*What the task requires*. Restrict the output to the lines below starting at the one that contains "(follow (stream_of demo_log)).2 = Ok tt ∧" and ending at the one that contains "apply ended_completed; try", and restate them word for word, both ends included.

• • • •

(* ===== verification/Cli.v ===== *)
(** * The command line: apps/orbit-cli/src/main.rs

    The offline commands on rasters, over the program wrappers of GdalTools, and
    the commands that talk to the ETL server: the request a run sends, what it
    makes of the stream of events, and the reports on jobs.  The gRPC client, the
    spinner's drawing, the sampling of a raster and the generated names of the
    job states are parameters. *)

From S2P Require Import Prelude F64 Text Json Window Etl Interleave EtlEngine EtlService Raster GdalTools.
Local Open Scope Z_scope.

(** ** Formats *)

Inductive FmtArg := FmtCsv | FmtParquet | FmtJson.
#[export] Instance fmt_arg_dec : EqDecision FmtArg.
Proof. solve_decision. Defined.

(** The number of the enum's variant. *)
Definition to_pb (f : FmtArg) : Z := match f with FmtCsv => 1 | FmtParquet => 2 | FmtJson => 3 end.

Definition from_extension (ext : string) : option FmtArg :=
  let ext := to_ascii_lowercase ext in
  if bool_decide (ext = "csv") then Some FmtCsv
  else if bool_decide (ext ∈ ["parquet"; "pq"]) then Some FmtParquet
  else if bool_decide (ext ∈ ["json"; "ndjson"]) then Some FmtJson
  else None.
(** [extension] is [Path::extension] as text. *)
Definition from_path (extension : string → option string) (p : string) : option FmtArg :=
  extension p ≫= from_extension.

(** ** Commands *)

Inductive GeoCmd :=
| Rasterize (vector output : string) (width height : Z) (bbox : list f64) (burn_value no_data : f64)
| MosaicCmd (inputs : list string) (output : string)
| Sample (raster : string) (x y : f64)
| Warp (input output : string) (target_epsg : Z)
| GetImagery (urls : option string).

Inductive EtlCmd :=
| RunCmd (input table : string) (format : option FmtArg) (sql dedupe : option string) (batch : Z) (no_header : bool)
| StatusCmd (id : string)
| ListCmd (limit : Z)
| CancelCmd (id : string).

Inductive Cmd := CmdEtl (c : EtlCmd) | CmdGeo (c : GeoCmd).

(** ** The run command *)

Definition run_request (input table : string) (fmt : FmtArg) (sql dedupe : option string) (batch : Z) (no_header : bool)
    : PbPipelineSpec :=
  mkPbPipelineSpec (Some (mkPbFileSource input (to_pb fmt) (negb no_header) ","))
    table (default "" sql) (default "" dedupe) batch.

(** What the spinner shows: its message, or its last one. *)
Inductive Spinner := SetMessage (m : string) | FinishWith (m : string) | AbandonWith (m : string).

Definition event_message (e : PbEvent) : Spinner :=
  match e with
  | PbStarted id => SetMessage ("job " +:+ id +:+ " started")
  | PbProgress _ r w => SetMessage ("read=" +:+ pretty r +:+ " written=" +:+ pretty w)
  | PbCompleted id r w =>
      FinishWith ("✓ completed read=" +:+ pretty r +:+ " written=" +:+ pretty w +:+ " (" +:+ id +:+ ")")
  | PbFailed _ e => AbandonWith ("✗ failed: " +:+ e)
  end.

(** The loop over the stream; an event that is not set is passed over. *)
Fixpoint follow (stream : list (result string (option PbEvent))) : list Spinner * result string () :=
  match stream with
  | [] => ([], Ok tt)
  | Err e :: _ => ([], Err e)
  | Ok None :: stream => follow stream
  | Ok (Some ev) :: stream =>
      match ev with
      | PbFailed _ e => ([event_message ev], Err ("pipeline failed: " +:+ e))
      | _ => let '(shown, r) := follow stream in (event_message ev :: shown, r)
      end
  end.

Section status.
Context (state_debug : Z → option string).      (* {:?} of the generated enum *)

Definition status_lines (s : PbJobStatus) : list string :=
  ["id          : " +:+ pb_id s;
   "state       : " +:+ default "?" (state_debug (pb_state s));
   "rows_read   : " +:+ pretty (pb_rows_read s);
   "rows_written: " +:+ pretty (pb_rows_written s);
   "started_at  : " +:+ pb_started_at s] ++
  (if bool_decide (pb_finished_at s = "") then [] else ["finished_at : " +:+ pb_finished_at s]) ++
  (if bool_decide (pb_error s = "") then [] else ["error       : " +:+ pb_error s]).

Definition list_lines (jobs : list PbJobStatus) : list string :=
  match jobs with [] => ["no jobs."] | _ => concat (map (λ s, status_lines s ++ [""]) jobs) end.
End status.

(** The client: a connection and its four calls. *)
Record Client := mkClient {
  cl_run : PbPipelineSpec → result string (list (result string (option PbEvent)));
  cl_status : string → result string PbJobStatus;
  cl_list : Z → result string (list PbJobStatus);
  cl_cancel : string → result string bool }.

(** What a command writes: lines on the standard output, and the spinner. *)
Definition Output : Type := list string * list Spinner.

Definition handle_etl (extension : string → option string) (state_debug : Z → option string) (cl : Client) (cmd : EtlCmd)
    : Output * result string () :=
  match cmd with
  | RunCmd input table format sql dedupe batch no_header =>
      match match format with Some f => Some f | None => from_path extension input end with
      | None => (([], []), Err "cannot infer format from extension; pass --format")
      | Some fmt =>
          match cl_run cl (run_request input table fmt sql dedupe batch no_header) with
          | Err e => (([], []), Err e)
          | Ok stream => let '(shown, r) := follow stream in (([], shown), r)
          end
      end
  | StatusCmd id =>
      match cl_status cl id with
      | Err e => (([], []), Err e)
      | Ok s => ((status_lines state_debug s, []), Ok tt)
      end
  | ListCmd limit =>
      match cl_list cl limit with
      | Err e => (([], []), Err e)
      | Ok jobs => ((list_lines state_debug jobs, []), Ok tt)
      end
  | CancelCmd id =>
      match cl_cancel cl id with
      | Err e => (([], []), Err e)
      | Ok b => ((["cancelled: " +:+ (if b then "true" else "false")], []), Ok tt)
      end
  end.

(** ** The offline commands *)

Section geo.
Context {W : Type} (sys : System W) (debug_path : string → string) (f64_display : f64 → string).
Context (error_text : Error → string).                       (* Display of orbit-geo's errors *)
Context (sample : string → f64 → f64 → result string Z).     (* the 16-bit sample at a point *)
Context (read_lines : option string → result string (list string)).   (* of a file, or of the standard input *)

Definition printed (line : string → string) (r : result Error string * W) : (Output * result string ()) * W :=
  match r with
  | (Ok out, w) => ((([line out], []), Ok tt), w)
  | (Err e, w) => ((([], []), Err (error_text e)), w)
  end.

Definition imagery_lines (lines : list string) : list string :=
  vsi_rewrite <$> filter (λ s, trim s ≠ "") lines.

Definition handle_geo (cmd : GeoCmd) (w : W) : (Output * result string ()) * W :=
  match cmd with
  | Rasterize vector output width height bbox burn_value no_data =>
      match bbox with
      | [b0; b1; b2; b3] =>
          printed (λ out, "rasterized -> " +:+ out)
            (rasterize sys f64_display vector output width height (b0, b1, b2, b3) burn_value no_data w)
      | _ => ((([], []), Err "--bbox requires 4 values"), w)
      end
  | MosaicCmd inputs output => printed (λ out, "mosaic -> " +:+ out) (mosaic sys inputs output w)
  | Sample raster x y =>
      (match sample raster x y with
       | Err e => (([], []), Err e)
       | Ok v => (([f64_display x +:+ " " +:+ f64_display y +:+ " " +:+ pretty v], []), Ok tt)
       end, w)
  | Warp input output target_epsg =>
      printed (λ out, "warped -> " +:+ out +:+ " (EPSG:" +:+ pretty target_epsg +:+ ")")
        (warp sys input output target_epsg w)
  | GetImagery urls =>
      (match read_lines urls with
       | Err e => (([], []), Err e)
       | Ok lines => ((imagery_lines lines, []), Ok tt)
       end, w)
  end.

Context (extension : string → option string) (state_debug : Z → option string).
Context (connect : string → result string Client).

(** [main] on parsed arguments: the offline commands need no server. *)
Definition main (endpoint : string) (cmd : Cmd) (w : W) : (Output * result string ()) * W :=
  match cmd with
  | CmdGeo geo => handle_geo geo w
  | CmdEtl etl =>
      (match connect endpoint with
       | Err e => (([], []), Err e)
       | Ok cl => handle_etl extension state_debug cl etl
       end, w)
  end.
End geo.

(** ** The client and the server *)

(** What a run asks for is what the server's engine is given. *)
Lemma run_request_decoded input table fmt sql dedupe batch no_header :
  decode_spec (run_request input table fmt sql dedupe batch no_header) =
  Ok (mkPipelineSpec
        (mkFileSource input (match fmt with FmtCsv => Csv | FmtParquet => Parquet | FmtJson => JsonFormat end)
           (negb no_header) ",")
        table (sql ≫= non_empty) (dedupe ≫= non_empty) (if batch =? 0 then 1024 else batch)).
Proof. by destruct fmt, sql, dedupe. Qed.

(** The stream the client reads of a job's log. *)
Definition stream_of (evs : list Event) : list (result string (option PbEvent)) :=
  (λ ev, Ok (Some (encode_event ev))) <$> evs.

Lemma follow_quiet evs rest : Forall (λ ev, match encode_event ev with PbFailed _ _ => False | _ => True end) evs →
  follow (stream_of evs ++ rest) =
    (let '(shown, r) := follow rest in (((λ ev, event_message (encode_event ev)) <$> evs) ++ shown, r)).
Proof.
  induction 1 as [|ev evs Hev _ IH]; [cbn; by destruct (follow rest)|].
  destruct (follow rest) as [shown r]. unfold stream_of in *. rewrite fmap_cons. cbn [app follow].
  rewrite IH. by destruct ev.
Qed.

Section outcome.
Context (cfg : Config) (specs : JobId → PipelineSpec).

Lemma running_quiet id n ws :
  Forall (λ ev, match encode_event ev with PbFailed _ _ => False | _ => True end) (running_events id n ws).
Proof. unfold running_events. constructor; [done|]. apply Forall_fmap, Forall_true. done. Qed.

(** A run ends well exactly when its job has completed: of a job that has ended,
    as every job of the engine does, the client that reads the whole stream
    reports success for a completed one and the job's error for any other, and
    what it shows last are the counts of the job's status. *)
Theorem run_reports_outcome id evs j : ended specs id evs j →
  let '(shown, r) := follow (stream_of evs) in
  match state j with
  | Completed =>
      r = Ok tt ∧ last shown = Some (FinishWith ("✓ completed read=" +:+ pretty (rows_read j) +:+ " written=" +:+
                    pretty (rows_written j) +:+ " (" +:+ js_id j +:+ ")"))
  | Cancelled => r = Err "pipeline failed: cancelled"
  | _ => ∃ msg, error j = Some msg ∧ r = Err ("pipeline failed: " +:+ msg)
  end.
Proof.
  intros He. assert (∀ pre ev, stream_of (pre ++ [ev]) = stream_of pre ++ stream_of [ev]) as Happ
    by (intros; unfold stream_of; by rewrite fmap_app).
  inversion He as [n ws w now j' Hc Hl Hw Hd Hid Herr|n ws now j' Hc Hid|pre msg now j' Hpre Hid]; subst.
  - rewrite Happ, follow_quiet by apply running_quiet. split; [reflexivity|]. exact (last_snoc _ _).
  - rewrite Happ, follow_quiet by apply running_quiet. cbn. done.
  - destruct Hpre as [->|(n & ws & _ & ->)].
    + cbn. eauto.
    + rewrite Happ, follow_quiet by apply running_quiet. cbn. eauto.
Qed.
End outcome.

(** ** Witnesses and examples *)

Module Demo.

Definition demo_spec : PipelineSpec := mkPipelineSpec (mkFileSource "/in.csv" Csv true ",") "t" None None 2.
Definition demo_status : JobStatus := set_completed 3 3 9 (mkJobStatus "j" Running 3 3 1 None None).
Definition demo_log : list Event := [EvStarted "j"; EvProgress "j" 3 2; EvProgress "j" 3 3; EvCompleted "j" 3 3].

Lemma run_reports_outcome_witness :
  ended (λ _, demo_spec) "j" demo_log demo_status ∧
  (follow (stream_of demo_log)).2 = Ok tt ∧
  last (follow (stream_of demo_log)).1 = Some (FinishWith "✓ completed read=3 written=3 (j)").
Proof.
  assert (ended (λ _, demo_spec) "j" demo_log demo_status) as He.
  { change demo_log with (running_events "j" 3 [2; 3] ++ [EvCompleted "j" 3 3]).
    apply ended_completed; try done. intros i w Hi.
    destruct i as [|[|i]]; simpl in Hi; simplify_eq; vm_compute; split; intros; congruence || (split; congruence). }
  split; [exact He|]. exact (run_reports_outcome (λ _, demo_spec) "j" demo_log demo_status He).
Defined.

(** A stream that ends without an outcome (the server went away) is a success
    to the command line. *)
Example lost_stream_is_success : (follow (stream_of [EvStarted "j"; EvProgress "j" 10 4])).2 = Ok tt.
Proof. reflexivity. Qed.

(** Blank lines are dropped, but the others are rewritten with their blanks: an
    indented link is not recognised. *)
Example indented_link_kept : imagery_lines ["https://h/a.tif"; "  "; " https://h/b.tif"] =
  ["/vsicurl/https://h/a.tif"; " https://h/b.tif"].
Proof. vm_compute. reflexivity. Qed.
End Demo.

• • • •

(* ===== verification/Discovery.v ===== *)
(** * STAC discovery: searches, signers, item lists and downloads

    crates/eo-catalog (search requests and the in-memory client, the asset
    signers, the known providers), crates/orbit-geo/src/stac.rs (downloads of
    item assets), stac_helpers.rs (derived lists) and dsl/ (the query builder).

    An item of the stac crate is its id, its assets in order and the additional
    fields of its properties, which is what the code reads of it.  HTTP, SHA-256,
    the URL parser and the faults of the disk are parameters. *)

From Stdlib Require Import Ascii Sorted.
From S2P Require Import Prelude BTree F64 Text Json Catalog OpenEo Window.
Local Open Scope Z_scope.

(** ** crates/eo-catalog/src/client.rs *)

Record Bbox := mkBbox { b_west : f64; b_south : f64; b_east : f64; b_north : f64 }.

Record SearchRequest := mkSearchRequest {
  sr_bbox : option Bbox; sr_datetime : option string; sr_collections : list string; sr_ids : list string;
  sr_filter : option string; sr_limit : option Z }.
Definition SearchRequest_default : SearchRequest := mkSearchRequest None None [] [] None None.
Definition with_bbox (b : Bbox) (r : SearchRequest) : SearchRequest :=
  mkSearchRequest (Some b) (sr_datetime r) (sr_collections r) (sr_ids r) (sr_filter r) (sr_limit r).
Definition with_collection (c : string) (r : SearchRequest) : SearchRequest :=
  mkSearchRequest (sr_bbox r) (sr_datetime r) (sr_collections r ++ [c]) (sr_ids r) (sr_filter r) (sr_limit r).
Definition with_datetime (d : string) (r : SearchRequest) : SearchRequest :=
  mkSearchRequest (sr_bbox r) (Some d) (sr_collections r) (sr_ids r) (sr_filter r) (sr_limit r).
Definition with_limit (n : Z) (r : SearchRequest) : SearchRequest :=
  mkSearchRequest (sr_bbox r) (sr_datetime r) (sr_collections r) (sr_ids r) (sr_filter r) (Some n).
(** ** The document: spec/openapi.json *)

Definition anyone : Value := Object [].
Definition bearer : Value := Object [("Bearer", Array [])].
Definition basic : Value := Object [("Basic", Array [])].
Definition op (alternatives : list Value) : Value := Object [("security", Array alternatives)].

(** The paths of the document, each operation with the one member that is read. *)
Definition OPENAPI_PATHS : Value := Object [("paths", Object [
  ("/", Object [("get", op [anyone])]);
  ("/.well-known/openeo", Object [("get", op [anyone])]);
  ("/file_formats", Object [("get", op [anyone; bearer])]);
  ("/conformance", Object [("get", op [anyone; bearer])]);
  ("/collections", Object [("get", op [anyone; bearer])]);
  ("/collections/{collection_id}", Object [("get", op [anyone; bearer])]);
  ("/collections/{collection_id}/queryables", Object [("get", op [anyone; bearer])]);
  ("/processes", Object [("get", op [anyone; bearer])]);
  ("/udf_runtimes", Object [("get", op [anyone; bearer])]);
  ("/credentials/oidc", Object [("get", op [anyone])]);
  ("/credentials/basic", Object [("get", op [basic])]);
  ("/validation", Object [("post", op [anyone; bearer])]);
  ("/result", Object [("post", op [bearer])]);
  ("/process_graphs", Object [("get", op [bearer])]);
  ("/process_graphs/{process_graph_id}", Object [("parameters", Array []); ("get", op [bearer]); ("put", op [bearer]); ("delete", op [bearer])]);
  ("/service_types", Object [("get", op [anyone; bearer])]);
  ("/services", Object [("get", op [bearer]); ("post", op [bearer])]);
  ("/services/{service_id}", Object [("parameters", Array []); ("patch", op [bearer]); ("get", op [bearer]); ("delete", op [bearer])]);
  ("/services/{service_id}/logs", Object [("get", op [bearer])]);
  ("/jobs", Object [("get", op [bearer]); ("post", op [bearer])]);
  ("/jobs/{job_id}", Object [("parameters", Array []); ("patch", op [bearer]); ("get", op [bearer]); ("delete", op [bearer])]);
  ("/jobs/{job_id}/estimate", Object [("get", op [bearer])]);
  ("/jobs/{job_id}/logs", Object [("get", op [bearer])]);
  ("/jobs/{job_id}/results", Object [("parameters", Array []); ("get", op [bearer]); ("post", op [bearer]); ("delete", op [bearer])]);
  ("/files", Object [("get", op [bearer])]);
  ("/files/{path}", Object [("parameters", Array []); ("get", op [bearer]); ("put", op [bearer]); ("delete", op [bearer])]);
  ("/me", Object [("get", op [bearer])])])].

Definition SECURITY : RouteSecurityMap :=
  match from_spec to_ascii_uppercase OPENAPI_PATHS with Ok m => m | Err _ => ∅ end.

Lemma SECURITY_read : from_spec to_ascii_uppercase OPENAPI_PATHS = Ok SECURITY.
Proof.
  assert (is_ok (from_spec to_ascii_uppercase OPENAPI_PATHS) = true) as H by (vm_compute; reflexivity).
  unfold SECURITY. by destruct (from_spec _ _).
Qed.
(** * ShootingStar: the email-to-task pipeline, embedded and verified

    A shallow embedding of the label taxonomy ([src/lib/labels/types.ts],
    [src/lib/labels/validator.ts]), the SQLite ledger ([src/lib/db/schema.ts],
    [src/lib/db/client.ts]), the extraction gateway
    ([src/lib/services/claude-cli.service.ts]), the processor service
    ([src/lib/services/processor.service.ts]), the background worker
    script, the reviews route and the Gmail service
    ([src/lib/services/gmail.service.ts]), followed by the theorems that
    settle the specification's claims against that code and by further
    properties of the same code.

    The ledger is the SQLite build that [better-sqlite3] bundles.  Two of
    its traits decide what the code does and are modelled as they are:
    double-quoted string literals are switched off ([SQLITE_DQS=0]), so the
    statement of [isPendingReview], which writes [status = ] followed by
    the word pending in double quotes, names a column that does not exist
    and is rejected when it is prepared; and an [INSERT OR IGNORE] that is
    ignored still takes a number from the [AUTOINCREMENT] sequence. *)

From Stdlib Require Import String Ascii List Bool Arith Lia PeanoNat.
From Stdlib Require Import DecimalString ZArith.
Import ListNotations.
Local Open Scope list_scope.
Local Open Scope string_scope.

• • • •

*Reply to the task*.
  (follow (stream_of demo_log)).2 = Ok tt ∧
  last (follow (stream_of demo_log)).1 = Some (FinishWith "✓ completed read=3 written=3 (j)").
Proof.
  assert (ended (λ _, demo_spec) "j" demo_log demo_status) as He.
  { change demo_log with (running_events "j" 3 [2; 3] ++ [EvCompleted "j" 3 3]).
    apply ended_completed; try done. intros i w Hi.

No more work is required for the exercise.